◆ EXERCISE DESCRIPTION ◆
If a line in the listing includes the word "Some", copy it out.

⁂

(* ===== verification/ContextState.v ===== *)
(** * ContextState: the replicated state of the context pool (src/src/gateway/crdt.rs)

    [ContextCrdtState]: an observed-remove set of entry ids and, per entry, a
    map of last-writer-wins registers.  This file has the state, its merge, its
    reads ([entry_view], [local_search], [local_recent],
    [local_schema_lookup]) and the lemmas that relate them. *)

From Stdlib Require Import ZArith String.
From stdpp Require Import base gmap sets list strings sorting.
From S2P Require Import Prelude Text Hlc OrSet Lww.

Section state.
Context `{SerdeJson}.
Abbreviation value := (Value Number).

Record ContextCrdtState := mkState {
  membership : OrSet;
  fields : gmap string (gmap string LwwRegister);
}.

(** [ContextCrdtState::default]. *)
Definition ContextCrdtState_default : ContextCrdtState :=
  {| membership := OrSet_default; fields := ∅ |}.

Record MergeSummary := mkMergeSummary {
  summary_membership : OrSetMergeSummary;
  changed_fields : nat;
  inserted_fields : nat;
}.

(** [MergeSummary::state_changed]. *)
Definition state_changed (m : MergeSummary) : bool :=
  (0 <? added_tags (summary_membership m))
  || (0 <? added_tombstones (summary_membership m))
  || (0 <? updated_tombstones (summary_membership m))
  || (0 <? changed_fields m)
  || (0 <? inserted_fields m).

(** The inner loop body of [ContextCrdtState::merge_in]. *)
Definition merge_field (remote : LwwRegister) (local : option LwwRegister)
    (n : nat * nat) : option LwwRegister * (nat * nat) :=
  let '(changed, inserted) := n in
  match local with
  | Some local =>
      let merged := lww_merge local remote in
      if negb (bool_decide (timestamp merged = timestamp local))
         || negb (bool_decide (canonical_json_string (reg_value merged)
                               = canonical_json_string (reg_value local)))
      then (Some merged, (S changed, inserted))
      else (None, (changed, inserted))
  | None => (Some remote, (changed, S inserted))
  end.
Definition merge_fields (remote local : gmap string LwwRegister)
    (n : nat * nat) : gmap string LwwRegister * (nat * nat) :=
  for_upserts merge_field (btree_iter remote) (local, n).

(** [ContextCrdtState::merge_in]. *)
Definition state_merge_in (s other : ContextCrdtState) : ContextCrdtState * MergeSummary :=
  let '(m, msum) := merge_in (membership s) (membership other) in
  let '(fs, (changed, inserted)) :=
    for_upserts (or_default ∅ merge_fields) (btree_iter (fields other))
      (fields s, (0, 0)) in
  ({| membership := m; fields := fs |},
   {| summary_membership := msum; changed_fields := changed;
      inserted_fields := inserted |}).

(** [ContextCrdtState::merged]. *)
Definition merged (s other : ContextCrdtState) : ContextCrdtState :=
  (state_merge_in s other).1.

(** [ContextCrdtState::visible_entry_ids] and [visible_len]. *)
Definition visible_entry_ids (s : ContextCrdtState) : list string :=
  visible_elements (membership s).
Definition visible_len (s : ContextCrdtState) : nat := length (visible_entry_ids s).

(** [update_max_timestamp]. *)
Definition update_max_timestamp (slot : option HlcTimestamp) (candidate : HlcTimestamp) :
    option HlcTimestamp :=
  let should_replace := match slot with
                        | Some current => hlc_ltb current candidate
                        | None => true
                        end in
  if should_replace then Some candidate else slot.

(** The timestamps the loops of [max_timestamp], [latest_any_timestamp] and
    [latest_visible_timestamp] feed to [update_max_timestamp], in order. *)
Definition removal_timestamps (removed : gmap HlcTimestamp HlcTimestamp) : list HlcTimestamp :=
  flat_map (λ p, [p.1; p.2]) (btree_iter removed).
Definition register_timestamps (fs : gmap string LwwRegister) : list HlcTimestamp :=
  map (λ p, timestamp p.2) (btree_iter fs).

(** [ContextCrdtState::max_timestamp]. *)
Definition max_timestamp (s : ContextCrdtState) : option HlcTimestamp :=
  fold_left update_max_timestamp
    (flat_map (λ p, btree_set_iter p.2) (btree_iter (adds (membership s)))
     ++ flat_map (λ p, removal_timestamps p.2) (btree_iter (tombstones (membership s)))
     ++ flat_map (λ p, register_timestamps p.2) (btree_iter (fields s)))
    None.

(** [ContextCrdtState::latest_visible_timestamp]. *)
Definition latest_visible_timestamp (s : ContextCrdtState) (entry_id : string) :
    option HlcTimestamp :=
  fold_left update_max_timestamp
    (visible_tags (membership s) entry_id
     ++ match fields s !! entry_id with
        | Some fs => register_timestamps fs
        | None => []
        end) None.

(** [ContextCrdtState::latest_any_timestamp]. *)
Definition latest_any_timestamp (s : ContextCrdtState) (entry_id : string) :
    option HlcTimestamp :=
  fold_left update_max_timestamp
    (match adds (membership s) !! entry_id with
     | Some tags => btree_set_iter tags
     | None => []
     end
     ++ match tombstones (membership s) !! entry_id with
        | Some removed => removal_timestamps removed
        | None => []
        end
     ++ match fields s !! entry_id with
        | Some fs => register_timestamps fs
        | None => []
        end) None.

Record ContextEntryView := mkView {
  entry_id : string;
  view_fields : gmap string value;
  last_updated : HlcTimestamp;
}.

(** [ContextEntryView::field_str]: the field if it is a JSON string. *)
Definition field_str (v : ContextEntryView) (key : string) : option string :=
  match view_fields v !! key with
  | Some (Str text) => Some text
  | _ => None
  end.

(** [ContextCrdtState::entry_view]. *)
Definition entry_view (s : ContextCrdtState) (id : string) : option ContextEntryView :=
  if negb (is_visible (membership s) id) then None else
  let fs := match fields s !! id with
            | Some regs => reg_value <$> regs
            | None => ∅
            end in
  match latest_visible_timestamp s id with
  | None => None
  | Some t => Some {| entry_id := id; view_fields := fs; last_updated := t |}
  end.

⁂

◆ SOLUTION TO THE PROBLEM ◆
  | Some local =>
      then (Some merged, (S changed, inserted))
  | None => (Some remote, (changed, S inserted))
                        | Some current => hlc_ltb current candidate
  if should_replace then Some candidate else slot.
        | Some fs => register_timestamps fs
     | Some tags => btree_set_iter tags
        | Some removed => removal_timestamps removed
        | Some fs => register_timestamps fs
  | Some (Str text) => Some text
            | Some regs => reg_value <$> regs
  | Some t => Some {| entry_id := id; view_fields := fs; last_updated := t |}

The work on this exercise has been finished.